The term was coined in 1970, but the philosophy reaches back to Florence Nightingale. Servant leaders are relationship-oriented and focus on the needs of their individual nurses. They commit themselves to providing teams with the skills, tools, and resources needed to achieve the best possible outcomes. 

  • Pro: These leaders dedicate their efforts to employee development. They are patient, empathetic, drive diversity and inclusion, and foster goal-oriented environments. They are ideal managers in teaching hospitals, and stand out as nurse educators and clinical leaders. 
  • Con: Servant leaders may come across as more academic than tactical. By placing the needs of nurses at the top of their priority list, they can be susceptible to losing sight of the organization’s strategic objectives. For results-driven, experienced, and autonomous nurses, Servant leadership isn’t always productive. 


This leadership approach emphasizes agility, flexibility, and change. Situational leaders can modify their tactics based on shifting needs, whether within the organization or the ranks of their nurses. They tend to be analytical in their decision making.

  • Pro: They are excellent supervisors for nursing students in clinical settings. 
  • Con: Like Democratic leaders, they can be slow to react, even though they excel in dynamic circumstances. They also have a reputation for diverting from an organization’s long-term strategies. This may turn off established nurses who champion the facility’s stated mission and function better with a clearly defined trajectory.

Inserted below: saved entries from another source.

(** X18. The rate limit.  A request either makes no call to the API and
    leaves the time stamp of the last request as it was, or makes one
    call, for its text, and renews the stamp.  Provided the timer the
    service worker awaits lasts at least its delay and the clock does
    not run backwards, the new stamp is at least [MIN_REQUEST_INTERVAL]
    (1000 ms) after the previous one. *)
Theorem rate_limit_spaces_requests
    (host : Host) (env : Env) (postText : JsString) (w w' : Background)
    (c : completion Response) (ev : list Event) :
  handleAnalyzePost host env postText w = (c, w', ev) ->
  (forall ms, ETimeout ms ∈ ev -> now_first env + ms <= now_second env) ->
  now_first env <= now_second env ->
  (fetches ev = [] /\ lastRequestTime w' = lastRequestTime w) \/
  (fetches ev = [postText] /\
   lastRequestTime w' = now_second env /\
   lastRequestTime w + MIN_REQUEST_INTERVAL <= lastRequestTime w').
Proof.
  intros Hrun Htimer Hclock.
  destruct (settings_read env) as [fault |] eqn:Hread.
  { left. eapply handleAnalyzePost_refused in Hrun as [-> ->]; [done |].
    left. rewrite Hread. by eexists. }
  destruct (decide (stored_enabled (storage w) = Some false)) as [Hoff | Hon].
  { left. eapply handleAnalyzePost_refused in Hrun as [-> ->]; [done |].
    right. by left. }
  destruct (decide (default [] (stored_apiKey (storage w)) = []))
    as [Hnone | Hkey].
  { left. eapply handleAnalyzePost_refused in Hrun as [-> ->]; [done |].
    right. by right. }
  right.
  pose proof (handleAnalyzePost_fetches host _ _ _ _ _ _ Hrun) as Hsub.
  destruct (handleAnalyzePost_rate_limit host env postText w Hread Hon Hkey)
    as (c0 & w0 & ev0 & Heq & Hstamp).
  rewrite Hrun in Heq. injection Heq as -> -> ->.
  match type of Hsub with fetches ?l `sublist_of` _ =>
    assert (fetches l = postText :: fetches ev0) as Hshape
      by (destruct (_ <? _); reflexivity)
  end.
  rewrite Hshape in Hsub. rewrite Hshape.
  assert (fetches ev0 = []) as Hrest.
  { apply sublist_length in Hsub. destruct (fetches ev0); [done |].
    cbn [length] in Hsub. lia. }
  split_and!.
  - by rewrite Hrest.
  - exact Hstamp.
  - rewrite Hstamp. unfold MIN_REQUEST_INTERVAL in *.
    destruct (now_first env - lastRequestTime w <? 1000) eqn:Hlt.
    + specialize (Htimer (1000 - (now_first env - lastRequestTime w))).
      assert (ETimeout (1000 - (now_first env - lastRequestTime w))
                ∈ EStorageGet [lit "apiKey"; lit "enabled"]
                  :: [ETimeout (1000 - (now_first env - lastRequestTime w))]
                  ++ EFetch postText
                       (default [] (stored_apiKey (storage w))) :: ev0)
        as Hin.
      { apply elem_of_cons. right. apply elem_of_cons. by left. }
      specialize (Htimer Hin). lia.
    + apply Z.ltb_ge in Hlt. lia.
Qed.

(** ** A scan leaves nothing for the next one *)

Section Scans.

Lemma marked_set_tag t u tag s : marked u s -> marked u (set_tag t tag s).
Proof.
  unfold marked. destruct (decide (t = u)) as [-> | Hne].
  - rewrite set_tag_same. by destruct (elements s !! u).
  - by rewrite set_tag_other.
Qed.

Lemma marked_set_tag_same t tag s : marked t (set_tag t tag s).
Proof.
  unfold marked. rewrite set_tag_same. by destruct (elements s !! t).
Qed.

Lemma marked_set_badge t u b s : marked u s -> marked u (set_badge t b s).
Proof. unfold marked. by rewrite set_badge_tag. Qed.

Lemma processQueue_marked p s' ev u :
  processQueue p = (s', ev) -> marked u p -> marked u s'.
Proof.
  unfold processQueue. destruct (_ || _); [intros ?; by simplify_eq |].
  destruct (run_loop _ _) as [[s1 a] ev1] eqn:Hl. intros ?. simplify_eq.
  apply run_loop_frame in Hl as (_ & _ & _ & _ & _ & _ & Htags & _).
  unfold marked.
  change (elements (set_activations ?l s1)) with (elements s1).
  by rewrite Htags.
Qed.

Lemma processTweet_marked t s s' ev :
  processTweet t s = (s', ev) ->
  marked t s' /\ forall u, marked u s -> marked u s'.
Proof.
  unfold processTweet.
  destruct (elements s !! t) as [el |] eqn:Hel.
  2: { intros ?. simplify_eq. split; [| done]. unfold marked. by rewrite Hel. }
  case_bool_decide as Htag.
  { intros ?. simplify_eq. split; [| done]. unfold marked. rewrite Hel. cbn.
    destruct Htag as [tag ->]. done. }
  destruct (tweetText el) as [innerText |].
  2: { intros ?. simplify_eq. split; [apply marked_set_tag_same |].
       intros u Hu. by do 2 apply marked_set_tag. }
  destruct (_ <? _).
  { intros ?. simplify_eq. split; [apply marked_set_tag_same |].
    intros u Hu. by do 2 apply marked_set_tag. }
  destruct (analyzedPosts _ !! _) as [cached |].
  { intros ?. simplify_eq. split; [apply marked_set_tag_same |].
    intros u Hu. unfold injectBadge, removeBadge.
    by apply marked_set_tag, marked_set_badge, marked_set_badge,
      marked_set_tag. }
  destruct (processQueue _) as [s1 ev1] eqn:Hpq. intros ?. simplify_eq.
  split.
  - eapply processQueue_marked; [exact Hpq |]. apply marked_set_tag_same.
  - intros u Hu. eapply processQueue_marked; [exact Hpq |].
    by apply (marked_set_tag t u Pending s).
Qed.

Lemma processTweet_quiet t s : marked t s -> processTweet t s = (s, []).
Proof.
  unfold marked, processTweet. destruct (elements s !! t) as [el |]; [| done].
  cbn. intros Hm. rewrite bool_decide_eq_true_2; [done |].
  destruct (slopAnalyzed el); [by eexists | done].
Qed.

Lemma scan_marked tweets s s' ev :
  scan tweets s = (s', ev) ->
  (forall t, t ∈ tweets -> marked t s') /\
  (forall u, marked u s -> marked u s') /\
  document s' = document s.
Proof.
  revert s s' ev. induction tweets as [| t tweets IH]; intros s s' ev H.
  - cbn in H. simplify_eq. split_and!; [| done | done].
    intros t Ht. by apply elem_of_nil in Ht.
  - cbn [scan] in H.
    destruct (processTweet t s) as [s1 ev1] eqn:H1.
    destruct (scan tweets s1) as [s2 ev2] eqn:H2. simplify_eq.
    pose proof (processTweet_marked _ _ _ _ H1) as [Ht Hkeep1].
    assert (document s1 = document s) as Hd1.
    { clear -H1. unfold processTweet in H1.
      repeat case_match; simplify_eq; try done.
      match goal with H : processQueue _ = _ |- _ =>
        by apply processQueue_frame in H as (-> & _) end. }
    apply IH in H2 as (Hall & Hkeep2 & Hd2).
    split_and!; [| by auto | congruence].
    intros u Hu. apply elem_of_cons in Hu as [-> | Hu]; [| by apply Hall].
    by apply Hkeep2.
Qed.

“Efficiency is prioritized over building morale,” wrote Aspen University. “Highly bureaucratic healthcare organizations have traditionally utilized transactional leadership strategies to meet short-term goals.” Put another way, these leaders may appear “old school,” and they frequently rely on a rewards and punishment system. Transactional managers are existential—they focus on the moment, not the future. The relationship between these managers and their nurses is predicated on outcomes. Employees must be motivated by rewards and discipline to succeed under this style of leadership.

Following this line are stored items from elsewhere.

(** [router.get("/me")]; [token] is [req.cookies.token]. *)
Definition me (token : jsstring) : world -> response * world :=
  try_catch
    (if falsy token then ret (message 401 "Not authorized.")
     else
       decoded <- jwt_decode e (str_of token) ;;
       found <- findOne e (by_id decoded) [Minus P_password] ;;
       match found with
       | None => ret (message 404 "User not found.")
       | Some user =>
           ret {| status := 200;
                  content := Json [("success", JBool true);
                                   ("user", JObj (toJSON user))];
                  cookie := NoCookie |}
       end)
    (fun _ => message 401 "Invalid or expired token.").

End Handlers.
End Router.

(* ================================================================== *)
(** * Requests, and the states a server can reach *)
(* ================================================================== *)

Inductive request : Type :=
| RegisterUser (b : register_body)
| VerifyEmail (token : string)
| ResendVerification (email_ : jsstring)
| LoginUser (b : login_body)
| LogoutUser
| GetMe (token : jsstring)
| RouterRegister (b : register_body)
| RouterVerify (token : string)
| RouterLogin (b : login_body)
| RouterLogout
| RouterMe (token : jsstring).

Definition handle {K : Crypto} (e : env) (r : request)
  : world -> response * world :=
  match r with
  | RegisterUser b => Controller.registerUser e b
  | VerifyEmail t => Controller.verifyEmail e t
  | ResendVerification m => Controller.resendVerification e m
  | LoginUser b => Controller.loginUser e b
  | LogoutUser => Controller.logoutUser e
  | GetMe t => Controller.getMe e t
  | RouterRegister b => Router.register e b
  | RouterVerify t => Router.verify e t
  | RouterLogin b => Router.login e b
  | RouterLogout => Router.logout e
  | RouterMe t => Router.me e t
  end.

(** ** Two requests at once

    A handler yields at each [await], and the server serves what arrives
    meanwhile.  [resend_interleaved] is a [resendVerification] during whose
    [await User.findOne(...)] another request [r] is served from its start
    to its end: the query of the first reads the world before [r], the rest
    of the handler ([Controller.resend_found]) runs in the world after it.
    The answers are that of the resend, then that of [r]. *)
Definition resend_interleaved {K : Crypto} (e : env) (email_ : jsstring)
    (e' : env) (r : request) (w : world) : (response * response) * world :=
  if falsy email_
  then
    let (resp', w1) := handle e' r w in
    ((message 400 "Email is required.", resp'), w1)
  else
    match
      findOne e (by_email (Some (trim (toLowerCase (str_of email_))))) [] w
    with
    | (inl _, w0) =>
        let (resp', w1) := handle e' r w0 in
        ((message 500 "Server error during resend.", resp'), w1)
    | (inr found, w0) =>
        let (resp', w1) := handle e' r w0 in
        let (resp, w2) :=
          try_catch (Controller.resend_found e found)
            (fun _ => message 500 "Server error during resend.") w1 in
        ((resp, resp'), w2)
    end.

(** The worlds reached from the empty collection by requests served one
    after the other, under any environments. *)
Inductive in_turn {K : Crypto} : world -> Prop :=
| turn_empty : in_turn empty_world
| turn_step : forall w e r,
    in_turn w -> in_turn (snd (handle e r w)).

(** The worlds reachable from the empty collection by any requests, under
    any environments: a request served from its start to its end, or a
    resend with another request served in its middle. *)
Inductive reachable {K : Crypto} : world -> Prop :=
| reach_empty : reachable empty_world
| reach_step : forall w e r,
    reachable w -> reachable (snd (handle e r w))
| reach_meet : forall w e email_ e' r,
    reachable w -> reachable (snd (resend_interleaved e email_ e' r w)).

  • Pro: They’re great problem solvers. They reduce errors, enforce efficiencies, and practice an empirical approach to care, relying on evidence. They are task-oriented, so they lead well in emergency situations and deadlines. 
  • Con: Punishment, for the most part. You may encounter more than a few Transactional leaders who seem more preoccupied with your past mistakes than in cultivating a learning or inspirational environment. 


Although the name would suggest something despotic, Autocratic leaders are not hostile rulers. They do, however, make decisions independently, with little input or consultation from their nurses. 

  • Pro: They think on their feet quickly, give solid direction, and delegate tasks effectively. They concern themselves with protecting patient health and safety, sometimes at a legal or policy level. They perform best in emergency situations. 
  • Con: Similar to Transactional leaders, Autocratic managers aren’t focused on team building, the professional development of their nurses, or eliciting opinions. They can also react with negative reinforcement over encouragement and inspiration. 

Choose Your Own Adventure

There’s seldom a one-size-fits-all management style that every nurse will relish. There are nurses who prefer Transactional or Autocratic leaders because they appreciate a high degree of discipline. It’s no different than gym goers who hire intense personal trainers. For new nurses seeking growth and advice, other leadership styles serve those aspirations better. The trick is to understand how you perform at your best and which managers can draw those attributes out. And by conferring with your recruiter, you can eliminate the mystery of management styles from your job search.